Leitura do CSV com conversão de valores percentuais e decimais em virgula. Limpeza de valores ausentes, normalização com StandardScaler e conversão para tensores PyTorch.

In [None]:
class SimpleNN(nn.Module):
    def __init__(self):
        super().__init__()
        self.net = nn.Sequential(
            nn.Linear(2, 32),
            nn.ReLU(),
            nn.Dropout(0.3),
            nn.Linear(32, 16),
            nn.ReLU(),
            nn.Dropout(0.2),
            nn.Linear(16, 1)
        )
    def forward(self, x):
        return self.net(x)

model = SimpleNN().to(device)
optimizer = torch.optim.Adam(model.parameters(), lr=0.01, weight_decay=0.001)
loss_fn = nn.MSELoss()

best_test_loss = float('inf')
patience, patience_counter = 50, 0

for epoch in range(500):
    model.train()
    y_pred = model(X_train_t)
    loss = loss_fn(y_pred, y_train_t)
    optimizer.zero_grad()
    loss.backward()
    optimizer.step()
    
    if epoch % 100 == 0:
        model.eval()
        with torch.no_grad():
            test_loss = loss_fn(model(X_test_t), y_test_t).item()
            if test_loss < best_test_loss:
                best_test_loss = test_loss
                patience_counter = 0
            else:
                patience_counter += 1
            if patience_counter >= patience:
                break

model.eval()
with torch.no_grad():
    y_pred_train = model(X_train_t).cpu().numpy()
    y_pred_test = model(X_test_t).cpu().numpy()

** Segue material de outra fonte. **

(** * mini-claude-code-go: a shallow embedding of [agent.go]

    The agent is a single Go file.  This development embeds the parts of it
    that carry the safety and protocol guarantees of the specification: the
    path sandbox ([safePath]), the command classifier ([isDangerousCommand]),
    the output clamp ([clampText]), the task board ([TodoManager]), the tool
    dispatcher ([dispatchToolCall] and the five tools), the server-sent-event
    decoder ([handleStreamingResponse]) and the conversation loop ([query]).

    Go strings are byte strings: they are modelled by [string] (a list of
    8-bit [ascii] characters), and a rune is an integer code point in [Z].
    The parts of the Go standard library the agent calls ([unicode/utf8],
    [strings], [path/filepath] on a Unix host, [bufio.Scanner] lines) are
    embedded from their documented algorithms.  What lies outside the process
    (the Unicode case tables, the JSON decoder, the file system, the shell and
    the HTTP endpoint) is a parameter of the definitions that use it. *)

From Stdlib Require Import ZArith String Ascii List Lia DecimalString SpecFloat.
From stdpp Require Import gmap strings list.

Local Open Scope Z_scope.
Local Set Warnings "-register-all".

(** ** Bytes *)

(** The numeric value of a byte, and Go's conversion [byte(x)]. *)
Definition byte_val (c : ascii) : Z := Z.of_N (N_of_ascii c).
Definition byte_of (z : Z) : ascii := ascii_of_N (Z.to_N (z mod 256)).

(** [len(s)], [s[n:]] and [s[:n]] on byte strings. *)
Definition len (s : string) : Z := Z.of_nat (String.length s).

Fixpoint sdrop (n : nat) (s : string) : string :=
  match n, s with
  | O, _ => s
  | S n', String _ s' => sdrop n' s'
  | S _, EmptyString => EmptyString
  end.

Fixpoint stake (n : nat) (s : string) : string :=
  match n, s with
  | O, _ => EmptyString
  | S n', String c s' => String c (stake n' s')
  | S _, EmptyString => EmptyString
  end.

(** ** Package [unicode/utf8] *)
Module utf8.

Definition RuneError : Z := 0xFFFD.
Definition RuneSelf : Z := 0x80.
Definition MaxRune : Z := 0x10FFFF.
Definition UTFMax : nat := 4.
Definition surrogateMin : Z := 0xD800.
Definition surrogateMax : Z := 0xDFFF.

(** The table [first] together with [acceptRanges]: what the first byte of
    a sequence announces. *)
Inductive firstInfo : Type :=
| AS                                   (* ASCII, size 1 *)
| XX                                   (* invalid, size 1 *)
| SEQ (sz : nat) (lo hi : Z).          (* size and accepted range of byte 2 *)

Definition first (b : Z) : firstInfo :=
  if b <? 0x80 then AS
  else if b <? 0xC2 then XX
  else if b <? 0xE0 then SEQ 2 0x80 0xBF
  else if b =? 0xE0 then SEQ 3 0xA0 0xBF
  else if b <? 0xED then SEQ 3 0x80 0xBF
  else if b =? 0xED then SEQ 3 0x80 0x9F
  else if b <? 0xF0 then SEQ 3 0x80 0xBF
  else if b =? 0xF0 then SEQ 4 0x90 0xBF
  else if b <? 0xF4 then SEQ 4 0x80 0xBF
  else if b =? 0xF4 then SEQ 4 0x80 0x8F
  else XX.

Definition outside (lo hi b : Z) : bool := (b <? lo) || (hi <? b).

(** [utf8.DecodeRuneInString]: the first rune of [s] and its width in
    bytes; an invalid or short sequence decodes to [(RuneError, 1)]. *)
Definition DecodeRuneInString (s : string) : Z * nat :=
  match s with
  | EmptyString => (RuneError, O)
  | String c0 t0 =>
    let s0 := byte_val c0 in
    match first s0 with
    | AS => (s0, 1%nat)
    | XX => (RuneError, 1%nat)
    | SEQ sz lo hi =>
      if (String.length s <? sz)%nat then (RuneError, 1%nat) else
      match t0 with
      | EmptyString => (RuneError, 1%nat)
      | String c1 t1 =>
        let s1 := byte_val c1 in
        if outside lo hi s1 then (RuneError, 1%nat) else
        if (sz <=? 2)%nat then
          (Z.lor (Z.shiftl (Z.land s0 0x1F) 6) (Z.land s1 0x3F), 2%nat)
        else
        match t1 with
        | EmptyString => (RuneError, 1%nat)
        | String c2 t2 =>
          let s2 := byte_val c2 in
          if outside 0x80 0xBF s2 then (RuneError, 1%nat) else
          if (sz <=? 3)%nat then
            (Z.lor (Z.lor (Z.shiftl (Z.land s0 0x0F) 12)
                          (Z.shiftl (Z.land s1 0x3F) 6))
                   (Z.land s2 0x3F), 3%nat)
          else
          match t2 with
          | EmptyString => (RuneError, 1%nat)
          | String c3 _ =>
            let s3 := byte_val c3 in
            if outside 0x80 0xBF s3 then (RuneError, 1%nat) else
            (Z.lor (Z.lor (Z.lor (Z.shiftl (Z.land s0 0x07) 18)
                                 (Z.shiftl (Z.land s1 0x3F) 12))
                          (Z.shiftl (Z.land s2 0x3F) 6))
                   (Z.land s3 0x3F), 4%nat)
          end
        end
      end
    end
  end.

(** [utf8.RuneStart]: the byte is not a continuation byte. *)
Definition RuneStart (b : Z) : bool := negb (Z.land b 0xC0 =? 0x80).

(** The backward scan of [DecodeLastRuneInString]: from [start] down to
    [lim], stop at the first byte that can start a rune.  The result is the
    value of [start] when the loop ends ([lim - 1] when nothing was found). *)
Fixpoint scanStart (fuel : nat) (s : string) (start lim : Z) : Z :=
  match fuel with
  | O => start
  | S fuel' =>
    if start <? lim then start
    else match String.get (Z.to_nat start) s with
         | Some c => if RuneStart (byte_val c) then start
                     else scanStart fuel' s (start - 1) lim
         | None => start
         end
  end.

r2_train = r2_score(y_train, y_pred_train)
r2_test = r2_score(y_test, y_pred_test)
mae = mean_absolute_error(y_test, y_pred_test)
rmse = np.sqrt(mean_squared_error(y_test, y_pred_test))

print("="*50)
print("NEURAL NETWORK PERFORMANCE")
print("="*50)
print(f"R² (Train): {r2_train:.4f} | R² (Test): {r2_test:.4f}")
print(f"MAE: {mae:.4f}% | RMSE: {rmse:.4f}%")
print(f"Epochs trained: {epoch+1} (early stopped at patience={patience_counter})")

In [None]:
conc = np.arange(0, 101, 1)
grid = np.array(np.meshgrid(conc, conc)).reshape(2, -1).T
grid_scaled = scaler.transform(grid)
grid_t = torch.FloatTensor(grid_scaled).to(device)

model.eval()
with torch.no_grad():
    y_pred = model(grid_t).cpu().numpy().flatten()

valid = ~((grid[:, 0] == 0) & (grid[:, 1] == 0))
best_idx = np.argmin(y_pred[valid])
best_global_idx = np.where(valid)[0][best_idx]

best_dmso, best_tre = grid[best_global_idx]
best_viab = 100 - y_pred[best_global_idx]

top_idx = np.argsort(y_pred[valid])[:15]
top_global = np.where(valid)[0][top_idx]

print("\n" + "="*50)
print("OPTIMAL RECOMMENDATION")
print("="*50)
print(f"DMSO: {best_dmso:.0f}% | Trehalose: {best_tre:.0f}%")
print(f"Predicted Viability: {best_viab:.2f}%")
print("\nTOP 15 COMBINATIONS:")
print("-" * 60)
print(f"{'Rank':>4} {'DMSO':>7} {'Trehalose':>11} {'Viability':>12}")
print("-" * 60)
for i, idx in enumerate(top_global, 1):
    d, t = grid[idx]
    v = 100 - y_pred[idx]
    print(f"{i:4d} {d:6.0f}% {t:10.0f}% {v:11.2f}%")

## Gerar predições para grid de combinações

Avalia todas as combinações de concentração (0-100%) em passos de 1%. Identifica as top 15 combinações com melhor predição de viabilidade.

In [None]:
best_obs_idx = df[TARGET].argmin()
best_obs = df.iloc[best_obs_idx]
best_obs_viab = 100 - best_obs[TARGET]

print("\n" + "="*60)
print("COMPARISON: Neural Network vs Dataset Observed")
print("="*60)
print(f"\nDataset Best Observed:")
print(f"   DMSO: {best_obs[FEATURES[0]]:.0f}% | Trehalose: {best_obs[FEATURES[1]]:.0f}%")
print(f"   Viability: {best_obs_viab:.2f}% (actual measurement)")

print(f"\nNeural Network Recommendation:")
print(f"   DMSO: {best_dmso:.0f}% | Trehalose: {best_tre:.0f}%")
print(f"   Predicted Viability: {best_viab:.2f}%")

test_best = torch.FloatTensor(scaler.transform(np.array([[best_obs[FEATURES[0]], best_obs[FEATURES[1]]]]))).to(device)
with torch.no_grad():
    nn_pred_for_best = 100 - model(test_best).cpu().item()
print(f"\n   NN prediction for observed best: {nn_pred_for_best:.2f}%")

## Comparar predição com observações do dataset

Valida se a recomendação do modelo está alinhada com os melhores casos realmente observados nos dados experimentais.